Private school in Budapest faces possible closure in wake of Turkish coup

August 11, 2016

Orchidea International school in Budapest’s 10th district

Almost a month has passed since the failed coup in Turkey, following which 60,000 people in the country’s military, judiciary, civil service and education have been detained, suspended or placed under investigation. Now it seems an international private school in Budapest may fall victim to the wrath of Turkish President Recep Tayyip Erdogan.

The second and third Orbán governments since 2010 have been supportive of Erdogan and this has not changed in light of recent events. At a press conference in July, Foreign Minister Péter Szijjártó emphasized Hungary’s close ties to Turkey and labelled the failed putsch “an act of terrorism”.

“Hungary’s government strongly condemns the attempted putsch which started last night in Turkey,” Szijjártó said. “Given the number of dead and manner of the putsch, it can be called an act of terror.
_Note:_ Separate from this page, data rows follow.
Lemma made_step Ts fs L fs' :
  made K a Ts fs → laid_out a L →
  (∀ R, R ∈ Ts → apart a L R ∧ apart a R L) →
  run (DataSeries.create a L) fs = (fs', Ok tt) →
  made K a (L :: Ts) fs'.
Proof.
  intros (Hloc & HK & Hnames & Hview) Hlaid Hsame Hrun.
  assert (complete K a L (tree fs)) as Hpre.
  { eapply view_complete; [done..|]. intros R HR. by apply Hsame. }
  destruct (create_chain_effect K a L fs fs' Hok Hlaid Hgood Hloc HK Hpre Hrun)
    as (Hd & Hf & Hrest & Hnofile & Hpath & _).
  pose proof (create_kept _ _ _ _ _ Hrun) as [Hkept Hcwd].
  destruct Hview as (H1 & H2 & H3).
  destruct (chain_segs_ok _ _ Hok Hlaid) as (Hlen & HnamesL & Hne).
  (* a key is a directory of [L], a locator file of [L], or untouched *)
  assert (∀ x, x ≠ [] →
            ((0 < length x ≤ length (chain_segs a L))%nat ∧
             x = take (length x) (chain_segs a L)) ∨
            (∃ c, (x, c) ∈ chain_files a L) ∨
            node_at (tree fs') (K ++ x) = node_at (tree fs) (K ++ x)) as Hkey.
  { intros x Hx.
    destruct (decide (x = take (length x) (chain_segs a L))) as [Heq|Hnd].
    { left. split; [|done]. split; [destruct x; [done | simpl; lia]|].
      apply (f_equal length) in Heq. rewrite length_take in Heq. lia. }
    destruct (decide (Exists (λ xc, x = xc.1) (chain_files a L)))
      as [([x' c] & Hin & ->)%Exists_exists | Hnf].
    { right. left. by exists c. }
    right. right. apply Hrest.
    - intros i Hi Heq%app_inv_head. apply Hnd. rewrite Heq at 2.
      rewrite length_take. by replace (i `min` _)%nat with i by lia.
    - intros x' c Hin Heq%app_inv_head. apply Hnf, Exists_exists.
      by exists (x', c). }
  split_and!.
  - by eapply locate_dirs_kept.
  - by apply Hkept.
  - intros x Hsome. destruct x as [|s x]; [constructor|].
    destruct (Hkey (s :: x)) as [[_ ->] | [[c Hin] | Heq]]; [done|..].
    + by apply Forall_take.
    + by apply (chain_files_length _ _ _ _ Hok Hlaid Hin).
    + apply Hnames. rewrite !node_at_app in Heq by done. by rewrite <- Heq.
  - split_and!.
    + intros R [->|HR]%elem_of_cons.
      { split_and!; [done..|]. rewrite <- Hpath. by apply path_cwd. }
      destruct (H1 _ HR) as (HlaidR & HdR & HfR & HpR).
      split_and!; [done | by eapply dirs_to_kept | |].
      * intros x c Hin. specialize (HfR _ _ Hin).
        destruct (chain_files_length _ _ _ _ Hok HlaidR Hin) as [[Hl _] _].
        assert (x ≠ []) as Hx by (destruct x; [simpl in Hl; lia | done]).
        destruct (Hkey x Hx) as [[Hi Heq] | [[c' Hin'] | Heq]].
        -- rewrite <- node_at_app, Heq in HfR by done. by apply Hnofile in HfR.
        -- rewrite (chain_files_agree _ _ _ _ _ _ Hok HlaidR Hlaid
                      (proj2 (Hsame _ HR)) Hin Hin').
           by apply Hf.
        -- rewrite <- node_at_app in HfR |- * by done. by rewrite Heq.
      * rewrite <- HpR. by apply path_cwd.
    + intros R R' [->|HR]%elem_of_cons [->|HR']%elem_of_cons.
      * apply apart_refl.
      * by apply Hsame.
      * by apply Hsame.
      * by apply H2.
    + intros x Hx Hl Hdir.
      destruct (Hkey x Hx) as [[Hi Heq] | [[c Hin] | Heq]].
      * exists L. split; [by left | done].
      * rewrite node_at_app, (Hf _ _ Hin) in Hdir by done. done.
      * rewrite Heq in Hdir. destruct (H3 x Hx Hl Hdir) as (R & HR & HxR).
        exists R. split; [by right | done].
Qed.
(* ===== verification/CString.v ===== *)
(** * Numbers in C strings

    [strtoull] and [atoi] as the tests and the benchmark use them (base 10), and the decimal
    notation they read back. *)
From stdpp Require Import prelude list strings.
From Stdlib Require Import ZArith Lia Ascii.
From S2P Require Import Prelude.
Local Open Scope Z_scope.
Local Open Scope char_scope.

Definition is_space (c : ascii) : bool :=
  let n := Z.of_nat (nat_of_ascii c) in bool_decide (n = 32 \/ 9 <= n <= 13).
Definition digit (c : ascii) : option Z :=
  let n := Z.of_nat (nat_of_ascii c) in if decide (48 <= n <= 57) then Some (n - 48) else None.

Fixpoint skip_space (s : list ascii) : list ascii :=
  match s with c :: s' => if is_space c then skip_space s' else s | [] => [] end.

(** The digits at the beginning. *)
Fixpoint read_digits (acc : Z) (s : list ascii) : Z :=
  match s with
  | c :: s => match digit c with Some d => read_digits (10 * acc + d) s | None => acc end
  | [] => acc
  end.

(** The sign and the number after the white space. *)
Definition read_number (s : list ascii) : bool * Z :=
  match skip_space s with
  | "-" :: s => (true, read_digits 0 s)
  | "+" :: s => (false, read_digits 0 s)
  | s => (false, read_digits 0 s)
  end.

(** A number that is too large gives the largest one, and a minus sign negates the result. *)
Definition strtoull (s : list ascii) : Z :=
  let '(neg, n) := read_number s in
  if decide (2 ^ 64 <= n) then 2 ^ 64 - 1 else if neg then u64 (- n) else n.

(** A number that is no [int] is undefined. *)
Definition atoi (s : list ascii) : option Z :=
  let '(neg, n) := read_number s in
  let n := if neg then - n else n in
  if decide (- 2 ^ 31 <= n < 2 ^ 31) then Some n else None.

(** ** Decimal notation *)

Definition digit_char (d : Z) : ascii := ascii_of_nat (Z.to_nat (48 + d)).

(** There are at most as many decimal digits as binary ones, which is the fuel. *)
Fixpoint decimal_go (fuel : nat) (n : Z) (acc : list ascii) : list ascii :=
  let acc := digit_char (n mod 10) :: acc in
  match fuel with O => acc | S fuel => if decide (n < 10) then acc else decimal_go fuel (n / 10) acc end.
Definition digits_fuel (n : Z) : nat := Z.to_nat (Z.log2 n + 1).
Definition decimal (n : Z) : list ascii := decimal_go (digits_fuel n) n [].

Lemma digit_char_code d : 0 <= d < 10 -> Z.of_nat (nat_of_ascii (digit_char d)) = 48 + d.
Proof. intros Hd. unfold digit_char. rewrite nat_ascii_embedding by lia. lia. Qed.

Lemma digit_digit_char d : 0 <= d < 10 -> digit (digit_char d) = Some d.
Proof. intros Hd. unfold digit. rewrite digit_char_code by done. rewrite decide_True by lia. f_equal. lia. Qed.

Lemma digit_char_plain d : 0 <= d < 10 ->
  is_space (digit_char d) = false /\ digit_char d <> "-" /\ digit_char d <> "+".
Proof.
  intros Hd. pose proof (digit_char_code d Hd) as Hc. split_and!.
  - unfold is_space. rewrite Hc. apply bool_decide_false. lia.
  - intros E. rewrite E in Hc. change (45 = 48 + d) in Hc. lia.
  - intros E. rewrite E in Hc. change (43 = 48 + d) in Hc. lia.
Qed.

(** Digits are read one after the other. *)
Lemma read_decimal_go fuel n acc a :
  0 <= n < 2 ^ Z.of_nat fuel -> exists k, 0 <= k /\
    read_digits a (decimal_go fuel n acc) = read_digits (a * 10 ^ k + n) acc.
Proof.
  revert n acc. induction fuel as [|fuel IH]; intros n acc Hn; cbn [decimal_go].
  - exists 1. split; [lia|]. assert (n = 0) as -> by (change (2 ^ Z.of_nat 0) with 1 in Hn; lia). change (0 mod 10) with 0. cbn [read_digits].
    rewrite digit_digit_char by lia. f_equal. lia.
  - pose proof (Z.mod_pos_bound n 10). case_decide as Hlt.
    + exists 1. split; [lia|]. cbn [read_digits]. rewrite digit_digit_char by lia. rewrite (Z.mod_small n 10) by lia.
      f_equal. lia.
    + destruct (IH (n / 10) (digit_char (n mod 10) :: acc)) as (k & Hk & ->).
      { split; [apply Z.div_pos; lia|]. rewrite Nat2Z.inj_succ, Z.pow_succ_r in Hn by lia. apply Z.div_lt_upper_bound; lia. }
      exists (k + 1). split; [lia|]. cbn [read_digits]. rewrite digit_digit_char by lia. f_equal.
      rewrite Z.pow_add_r by lia. pose proof (Z.div_mod n 10). lia.
Qed.

Lemma decimal_go_head fuel n acc : 0 <= n -> exists d s, 0 <= d < 10 /\ decimal_go fuel n acc = digit_char d :: s.
Proof.
  revert n acc. induction fuel as [|fuel IH]; intros n acc Hn; cbn [decimal_go]; pose proof (Z.mod_pos_bound n 10 ltac:(lia)); [eauto|].
  case_decide; [eauto|]. apply IH, Z.div_pos; lia.
Qed.

Lemma digits_fuel_enough n : 0 <= n -> n < 2 ^ Z.of_nat (digits_fuel n).
Proof.
  intros Hn. unfold digits_fuel. pose proof (Z.log2_nonneg n). rewrite Z2Nat.id by lia.
  destruct (decide (n = 0)) as [->|]; [done|]. by apply Z.log2_spec; lia.
Qed.

(** What is read of a number and whatever follows it. *)
Lemma read_decimal n s :
  0 <= n -> (match s with c :: _ => digit c = None | [] => True end) -> read_number (decimal n ++ s) = (false, n).
Proof.
  intros Hn Hs.
  assert (decimal n ++ s = decimal_go (digits_fuel n) n s) as Happ.
  { unfold decimal. generalize (digits_fuel n) as fuel. intros fuel.
    assert (forall m acc, decimal_go fuel m acc ++ s = decimal_go fuel m (acc ++ s)) as Hgo; [|apply (Hgo n [])].
    induction fuel as [|fuel IH]; intros m acc; cbn [decimal_go]; [done|]. case_decide; [done|]. by rewrite IH. }
  rewrite Happ. unfold read_number.
  destruct (read_decimal_go (digits_fuel n) n s 0) as (k & Hk & Hread);
    [split; [done|]; by apply digits_fuel_enough|].
  assert (read_digits 0 (decimal_go (digits_fuel n) n s) = n) as Hr.
  { rewrite Hread. destruct s as [|c s]; cbn [read_digits]; [lia|]. rewrite Hs. lia. }
  clear Hread Happ. destruct (decimal_go_head (digits_fuel n) n s Hn) as (d & s' & Hd & Hg). rewrite Hg in *.
  destruct (digit_char_plain d Hd) as (Hsp & Hm & Hp). cbn [skip_space]. rewrite Hsp. clear Hsp Hg.
  revert Hm Hp Hr. generalize (digit_char d). intros c Hm Hp Hr.
  destruct c as [[] [] [] [] [] [] [] []]; done || (by rewrite Hr).
Qed.

(** Numbers are read back. *)
Lemma strtoull_decimal n : fits 64 n -> strtoull (decimal n) = n.
Proof.
  intros Hn. unfold strtoull. rewrite <- (app_nil_r (decimal n)), read_decimal by (done || apply Hn).
  rewrite decide_False; [done|]. unfold fits in Hn. lia.
Qed.

Lemma atoi_decimal n : 0 <= n < 2 ^ 31 -> atoi (decimal n) = Some n.
Proof.
  intros Hn. unfold atoi. rewrite <- (app_nil_r (decimal n)), read_decimal by (done || lia). by rewrite decide_True by lia.
Qed.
We have solidarity with Turkey’s democratically elected government and with the Turkish president.”

Considering the request

It really seems Szijjártó is putting his own words into practice: a few days ago the government announced that it is considering a request from Turkey to shut local institutions Ankara suspects of having links to what it calls the terrorist group behind last month’s thwarted coup.

According to a statement of the Foreign Ministry: “Hungarian authorities will take measures against the institutions in question only in the event a connection between the institutions and terrorism is proved unequivocally.”

Viktor Orbán and Recep Tayyip Erdogan. The Orbán government considers the coup attempt an act of terrorism.

The ministry statement did not identify the institutions involved but one of them is Budapest’s Orchidea International private school, whose teachers and parents cannot understand why they have become the objects of a witch-hunt.

Orchidea Assistant Principal Balázs Orosz told Reuters that the school, which has two units in Budapest, had not been approached by either the Hungarian or the Turkish governments. Orosz said the two units, which have about 500 pupils, were financed from Hungarian public funds and fees paid by parents.

“Our only link with Turkey is that there are Turkish colleagues on the board of trustees of the foundation managing the school, and there are a handful of Turkish pupils in our two units,” he said.

Politics never an issue

Parents at the school have no idea whether the school will reopen in September. A mother of three, Dóra, told Hungarian online news website her two daughters love studying in Orchidea and the family is already thinking about enrolling their youngest child as soon as possible. They say politics or religion has never been an issue in the school and that most teachers are Hungarian except for a native English tutor. If children wish, they can study Turkish but it is not compulsory, they added.

“I really hope the rule of law exists in Hungary and they won’t send our children out on the street,” Dóra said.

Other parents say they will do everything in their power to prevent the closure of the school.

Leaders of the institution held a press conference in Budapest claiming they have never received support from international organizations, and that neither teachers nor children are influenced politically, religiously or ideologically.

According to Hungarian tabloid newspaper Blikk, the headmaster, Efkan Ünlü, acknowledged knowing U.S.-based cleric Fethullah Gülen, whom the Turkish President suspects to be the mastermind behind the failed coup.

“I know and respect Gülen who speaks of peace, love and dialogue,” the headmaster said.

Secular curriculum

Gülen’s movement runs some 2,000 educational establishments in about 160 countries, teaching a secular curriculum in English. Ankara suspects these schools and other Gülen-linked businesses help fund the anti-Erdogen movement.

Turkey expert Zoltán Egeresi told that Gülen-linked schools are famous for their quality education, especially in languages and sciences, and they are preferred by members of the local elite throughout the world. By closing the schools, Erdogan would be hoping members of the movement would lose their influence.

Hungary is not the only country under pressure from Turkey to close Gülen-linked institutions. Kazakhstan announced on Friday it would expel any Turkish teachers found to have links with Gülen. Somalia has closed two Gülen schools and a hospital. Turkish pressure to shut down such institutions has been reported from countries as diverse as Germany, Kenya and Indonesia.